#### [Exercise objective]
Quote the entries below from the line with "let p := helm (render_cmd sets) in" through the line with "Definition check_on : result", both ends included, and only those lines.

* * * * * * * * *

(* ===== verification/EmailSmtp.v ===== *)
(** * scripts/check-email-smtp-external-secret.py: the SMTP credentials render

    The ExternalSecret of the SMTP credentials is off by default, off for a
    Secret of the operator, and on once, with the pair of properties.  Helm and
    the YAML parser are arguments; an exit with a message is [SystemExit]. *)
From S2P Require Import Prelude PyStr PyVal.
From Stdlib Require Import Ascii.

Definition SOURCE : string := "global.email.smtp.credentials.source".
Definition PROVIDER : string := "global.email.provider".
Definition BACKEND_KEY : string := "ses-smtp-credentials".
Definition SMTP_HOST : string := "email-smtp.us-east-1.amazonaws.com".
Definition SMTP_ON : list string :=
  [PROVIDER +:+ "=smtp"; "global.email.from=no-reply@example.test"; "global.email.fromName=Test"; "global.email.smtp.host=" +:+ SMTP_HOST;
   "global.email.smtp.port=587"; "global.email.smtp.tlsMode=starttls"; SOURCE +:+ "=secretStore";
   "global.email.smtp.credentials.remoteKey=" +:+ BACKEND_KEY].
Definition fail {A} (msg : string) : result A := Raise (SystemExit ("check-email-smtp-external-secret: " +:+ msg)).
Definition render_cmd (sets : list string) : list string :=
  ["helm"; "template"; "gibson"; "helm/gibson"; "-f"; "helm/gibson/values-baseline.yaml"; "-f"; "helm/testdata/render-inputs/gibson.yaml";
   "--namespace"; "gibson"] ++ concat (map (λ s, ["--set"; s]) sets).

(** An entry of the data of an ExternalSecret, with the key it reads *)
Definition reads_key (entry : val) : result bool := r <- get_dict entry "remoteRef" ;; k <- get r "key" ;; Ok (py_eq k (VStr BACKEND_KEY)).
Definition data_of (d : val) : result (list val) := s <- get_dict d "spec" ;; get_list s "data".
Definition reads_smtp (d : val) : result bool := andR (kind_is "ExternalSecret" d) (data <- data_of d ;; anyM reads_key data).
Definition smtp_external_secrets (docs : list val) : result (list val) := filterM reads_smtp docs.
Definition property_of (e : val) : result (list val) :=
  b <- reads_key e ;; if (b : bool) then r <- get_dict e "remoteRef" ;; p <- get r "property" ;; Ok [p] else Ok [].
Definition py_len (v : val) : result nat :=
  match v with VList l => Ok (length l) | VDict d => Ok (length d) | VStr s => Ok (String.length s) | _ => Raise TypeError end.
Definition OFF_FOUND (n names : string) : string :=
  cat ["with the shipped defaults, "; n; " ExternalSecret(s) already read "; BACKEND_KEY; ": "; names;
       ". This gate exists because the key has NO visible consumer by default — if one appears here, hosted's check-secret-contract should declare it as a plain chart: consumer and this gate is the wrong mechanism. Do not silence this; decide which it is."].

Section guard.
Context (load_all : string → result (list val)) (helm : list string → process).

Definition render (sets : list string) : result (list val) :=
  let p := helm (render_cmd sets) in
  if negb (returncode p =? 0)%Z
  then fail (cat ["render failed for "; if nonempty sets then str_join " " sets else "the shipped defaults"; ":"; newline; last_chars 1500 (stderr p)])
  else docs <- load_all (stdout p) ;; Ok (List.filter truthy docs).
Definition check_off : result unit :=
  docs <- render [] ;; found <- smtp_external_secrets docs ;;
  match found with
  | [] => Ok tt
  | _ => names <- mapR (λ d, m <- get_dict d "metadata" ;; get m "name") found ;; fail (OFF_FOUND (str_of_int (Z.of_nat (length found))) (py_str (VList names)))
  end.
Definition judge_target (es : val) : result val :=
  s <- get_dict es "spec" ;; target <- get_dict s "target" ;; p <- get target "creationPolicy" ;;
  if negb (py_eq p (VStr "Owner"))
  then fail (cat ["the target creationPolicy is "; py_repr p; ", want 'Owner'. Without it the Secret outlives the ExternalSecret and a rotation stops reaching the daemon with nothing reporting it."])
  else n <- get target "name" ;; if truthy n then Ok es else fail "the ExternalSecret names no target Secret, so nothing is written".
Definition check_on : result val :=
  docs <- render SMTP_ON ;; found <- smtp_external_secrets docs ;;
  match found with
  | [es] =>
      data <- data_of es ;; ps <- flatM property_of data ;; props <- py_sorted ps ;;
      if negb (py_eq (VList props) (strs ["password"; "username"]))
      then fail (cat ["the ExternalSecret reads "; BACKEND_KEY; " properties "; py_str (VList props);
                      ", want ['password', 'username']. An IAM-style SMTP credential is a pair, and half of one authenticates nothing."])
      else judge_target es
  | _ => fail (cat ["with "; SOURCE; "=secretStore and "; PROVIDER; "=smtp, "; str_of_int (Z.of_nat (length found)); " ExternalSecret(s) read "; BACKEND_KEY;
                    ", want exactly 1. The daemon's SMTP credentials come from this one object; mailer.RequireDelivering refuses to start the daemon without a delivering transport, so an absent one is a daemon that will not boot."])
  end.
Definition OPERATOR_SECRET : list string := SMTP_ON ++ [SOURCE +:+ "=secret"; "global.email.smtp.credentials.secretName=operator-smtp"].
Definition check_provider_alone : result unit :=
  docs <- render OPERATOR_SECRET ;; found <- smtp_external_secrets docs ;;
  if nonempty found
  then fail (cat [SOURCE; "=secret rendered the ExternalSecret. The operator creates that Secret, and a second writer of the credential is the shape this repository keeps finding."])
  else Ok tt.
Definition selftest : result unit :=
  docs <- render [] ;; found <- smtp_external_secrets docs ;;
  if nonempty found
  then fail "selftest: the shipped defaults already render the object, so the OFF state cannot be used as a negative fixture" else
  docs <- render SMTP_ON ;; found <- smtp_external_secrets docs ;;
  if negb (nonempty found)
  then fail "selftest: both conditions set and the object still does not render, so the OFF assertion has no positive fixture to be wrong about" else
  es <- check_on ;; s <- get_dict es "spec" ;; d <- get s "data" ;;
  n <- py_len (por d (VList [])) ;;
  if n <? 2 then fail "selftest: the rendered ExternalSecret has fewer than two data entries, so the pair assertion could not distinguish a half credential"
  else Ok tt.
Definition main : result unit := _ <- check_off ;; _ <- check_provider_alone ;; _ <- check_on ;; Ok tt.
End guard.

(** A helm that renders the object when both conditions are set *)
Definition entry (property : string) : val :=
  VDict [("secretKey", VStr property); ("remoteRef", str_dict [("key", BACKEND_KEY); ("property", property)])].
Definition smtp_secret : val :=
  VDict [("kind", VStr "ExternalSecret"); ("metadata", str_dict [("name", "email-smtp")]);
         ("spec", VDict [("target", str_dict [("name", "email-smtp"); ("creationPolicy", "Owner")]); ("data", VList [entry "username"; entry "password"])])].
Definition live_helm (args : list string) : process := Process 0 (if bool_decide (args = render_cmd SMTP_ON) then "on" else "") "".
Definition live_all (text : string) : result (list val) := Ok (if str_eqb text "on" then [VNone; smtp_secret] else [VNone]).
Lemma emailsmtp_selftest : selftest live_all live_helm = Ok tt.
Proof. vm_compute. reflexivity. Qed.

(** ** What a clean run proves *)

(** A document of a render reads the SMTP key of the backend. *)
Definition smtp_entry (d e : val) : Prop :=
  ∃ data, py_iter (por (fld (dict_fld d "spec") "data") (VList [])) = Ok data ∧ e ∈ data ∧ fld (dict_fld e "remoteRef") "key" = VStr BACKEND_KEY.
Definition reader (docs : list val) (d : val) : Prop := d ∈ docs ∧ fld d "kind" = VStr "ExternalSecret" ∧ ∃ e, smtp_entry d e.
Record one_pair (docs : list val) : Prop := {
  op_one : ∃ es, reader docs es ∧ (∀ d, reader docs d → d = es) ∧
    (∀ p, (∃ e, smtp_entry es e ∧ fld (dict_fld e "remoteRef") "property" = p) ↔ p = VStr "password" ∨ p = VStr "username") ∧
    fld (dict_fld (dict_fld es "spec") "target") "creationPolicy" = VStr "Owner" ∧ truthy (fld (dict_fld (dict_fld es "spec") "target") "name") = true }.

Lemma reads_key_iff e b : reads_key e = Ok b → b = true ↔ fld (dict_fld e "remoteRef") "key" = VStr BACKEND_KEY.
Proof. unfold reads_key. intros (r & ->%get_dict_is & H)%bind_Ok. apply bind_Ok in H as (k & ->%get_Ok & [= <-]). apply py_eq_str_r. Qed.
Lemma data_of_is d l : data_of d = Ok l → py_iter (por (fld (dict_fld d "spec") "data") (VList [])) = Ok l.
Proof. unfold data_of. by intros (s & ->%get_dict_is & H%get_list_is)%bind_Ok. Qed.
Lemma reads_smtp_iff d b : reads_smtp d = Ok b → b = true ↔ fld d "kind" = VStr "ExternalSecret" ∧ ∃ e, smtp_entry d e.
Proof.
  unfold reads_smtp, andR. intros (k & Hk & H)%bind_Ok. destruct k.
  - apply kind_is_true in Hk. apply bind_Ok in H as (data & Hd%data_of_is & H). destruct b.
    + split; [intros _|done]. split; [done|]. apply anyM_true in H as (e & He & Hr). exists e, data. by rewrite <- (reads_key_iff _ _ Hr).
    + split; [done|]. intros (_ & e & data' & Hd' & He & Hr). rewrite Hd in Hd'. injection Hd' as <-.
      pose proof (proj1 (anyM_false _ _) H _ He) as Hf. by apply (reads_key_iff _ _ Hf) in Hr.
  - apply kind_is_false in Hk. injection H as <-. split; [done|]. by intros [? _].
Qed.
Lemma readers docs found d : smtp_external_secrets docs = Ok found → d ∈ found ↔ reader docs d.
Proof.
  unfold smtp_external_secrets, reader. intros H. rewrite (filterM_Ok _ _ _ H). split.
  - intros [Hin Hr]. split; [done|]. by apply (reads_smtp_iff _ _ Hr).
  - intros [Hin Hr]. split; [done|]. destruct (filterM_total _ _ _ _ H Hin) as (b & Hb). rewrite Hb. f_equal. by apply (reads_smtp_iff _ _ Hb).
Qed.
Lemma no_reader docs d : smtp_external_secrets docs = Ok [] → ¬ reader docs d.
Proof. intros H Hr. apply (readers _ _ _ H) in Hr. by apply elem_of_nil in Hr. Qed.
Lemma pair_strs l s t : py_eq (VList l) (strs [s; t]) = true → l = [VStr s; VStr t].
Proof.
  destruct l as [|x [|y [|z l]]]; try done.
  - change (py_eq (VList [x]) (strs [s; t])) with (py_eq x (VStr s) && false). by rewrite andb_false_r.
  - change (py_eq (VList [x; y]) (strs [s; t])) with (py_eq x (VStr s) && (py_eq y (VStr t) && true)). by intros [->%py_eq_str_r [->%py_eq_str_r _]%andb_true_iff]%andb_true_iff.
  - change (py_eq (VList (x :: y :: z :: l)) (strs [s; t])) with (py_eq x (VStr s) && (py_eq y (VStr t) && false)). by rewrite !andb_false_r.
Qed.
Lemma properties data ps p : flatM property_of data = Ok ps → p ∈ ps ↔
  ∃ e, (e ∈ data ∧ fld (dict_fld e "remoteRef") "key" = VStr BACKEND_KEY) ∧ fld (dict_fld e "remoteRef") "property" = p.
Proof.
  intros H. rewrite (flatM_elem _ _ _ H). split.
  - intros (e & l & He & Hl & Hp). unfold property_of in Hl. apply bind_Ok in Hl as (b & Hb & Hl). destruct b; [|injection Hl as <-; by apply elem_of_nil in Hp].
    apply bind_Ok in Hl as (r & ->%get_dict_is & Hl). apply bind_Ok in Hl as (q & ->%get_Ok & [= <-]). apply list_elem_of_singleton in Hp as ->.
    exists e. split_and!; [done| |done]. by apply (reads_key_iff _ _ Hb).
  - intros (e & (He & Hk) & <-). destruct (flatM_Ok_elem _ _ _ _ H He) as (l & Hl). exists e, l. split_and!; [done..|]. unfold property_of in Hl.
    apply bind_Ok in Hl as (b & Hb & Hl). rewrite (proj2 (reads_key_iff _ _ Hb) Hk) in Hl.
    apply bind_Ok in Hl as (r & ->%get_dict_is & Hl). apply bind_Ok in Hl as (q & ->%get_Ok & [= <-]). left.
Qed.
Lemma on_pair load_all helm es : check_on load_all helm = Ok es → ∃ docs, render load_all helm SMTP_ON = Ok docs ∧ one_pair docs.
Proof.
  unfold check_on. intros (docs & Hd & H)%bind_Ok. apply bind_Ok in H as (found & Hf & H). destruct found as [|x [|]]; try done.
  apply bind_Ok in H as (data & Hdata%data_of_is & H). apply bind_Ok in H as (ps & Hps & H). apply bind_Ok in H as (props & Hsort & H).
  destruct (py_eq _ _) eqn:Eq; [|done]. cbn [negb] in H. apply pair_strs in Eq as ->. apply py_sorted_elem in Hsort.
  unfold judge_target in H. apply bind_Ok in H as (s & ->%get_dict_is & H). apply bind_Ok in H as (t & ->%get_dict_is & H). apply bind_Ok in H as (p & ->%get_Ok & H).
  destruct (py_eq _ _) eqn:Eo in H; [|done]. cbn [negb] in H. apply py_eq_str_r in Eo. apply bind_Ok in H as (n & ->%get_Ok & H).
  exists docs. split; [done|]. split. exists x. split_and!.
  - apply (readers _ _ _ Hf). left.
  - intros d Hr. apply (readers _ _ _ Hf) in Hr. by apply list_elem_of_singleton.
  - intros p. assert (p ∈ ps ↔ p = VStr "password" ∨ p = VStr "username") as <- by (rewrite Hsort, !elem_of_cons, elem_of_nil; naive_solver).
    rewrite (properties _ _ _ Hps). unfold smtp_entry. rewrite Hdata. naive_solver.
  - done.
  - by destruct (truthy _).
Qed.

(** When main of check-email-smtp-external-secret.py ends, no ExternalSecret
    reads the SMTP key by default or with a Secret of the operator; with both
    conditions one does, with the pair of properties and a Secret it owns. *)
Theorem clean_smtp_secret_is_one_pair load_all helm : main load_all helm = Ok tt →
  (∃ docs, render load_all helm [] = Ok docs ∧ ∀ d, ¬ reader docs d) ∧
  (∃ docs, render load_all helm OPERATOR_SECRET = Ok docs ∧ ∀ d, ¬ reader docs d) ∧
  ∃ docs, render load_all helm SMTP_ON = Ok docs ∧ one_pair docs.
Proof.
  unfold main. intros (u & Hoff & H)%bind_Ok. apply bind_Ok in H as (v & Halone & H). apply bind_Ok in H as (es & Hon & _). split_and!.
  - unfold check_off in Hoff. apply bind_Ok in Hoff as (docs & Hd & Hoff). apply bind_Ok in Hoff as (found & Hf & Hoff).
    destruct found; [|by apply bind_Ok in Hoff as (ns & _ & Hoff)]. exists docs. split; [done|]. intros d. by apply no_reader.
  - unfold check_provider_alone in Halone. apply bind_Ok in Halone as (docs & Hd & Ha). apply bind_Ok in Ha as (found & Hf & Ha).
    destruct found; [|done]. exists docs. split; [done|]. intros d. by apply no_reader.
  - by apply (on_pair _ _ es).
Qed.
Lemma clean_smtp_secret_is_one_pair_witness : main live_all live_helm = Ok tt ∧ ∃ docs, render live_all live_helm SMTP_ON = Ok docs ∧ one_pair docs.
Proof.
  assert (main live_all live_helm = Ok tt) as H by (vm_compute; reflexivity). split; [exact H|].
  exact (proj2 (proj2 (clean_smtp_secret_is_one_pair live_all live_helm H))).
Defined.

* * * * * * * * *

#### [Solution for this task]
  let p := helm (render_cmd sets) in
  if negb (returncode p =? 0)%Z
  then fail (cat ["render failed for "; if nonempty sets then str_join " " sets else "the shipped defaults"; ":"; newline; last_chars 1500 (stderr p)])
  else docs <- load_all (stdout p) ;; Ok (List.filter truthy docs).
Definition check_off : result unit :=
  docs <- render [] ;; found <- smtp_external_secrets docs ;;
  match found with
  | [] => Ok tt
  | _ => names <- mapR (λ d, m <- get_dict d "metadata" ;; get m "name") found ;; fail (OFF_FOUND (str_of_int (Z.of_nat (length found))) (py_str (VList names)))
  end.
Definition judge_target (es : val) : result val :=
  s <- get_dict es "spec" ;; target <- get_dict s "target" ;; p <- get target "creationPolicy" ;;
  if negb (py_eq p (VStr "Owner"))
  then fail (cat ["the target creationPolicy is "; py_repr p; ", want 'Owner'. Without it the Secret outlives the ExternalSecret and a rotation stops reaching the daemon with nothing reporting it."])
  else n <- get target "name" ;; if truthy n then Ok es else fail "the ExternalSecret names no target Secret, so nothing is written".
Definition check_on : result val :=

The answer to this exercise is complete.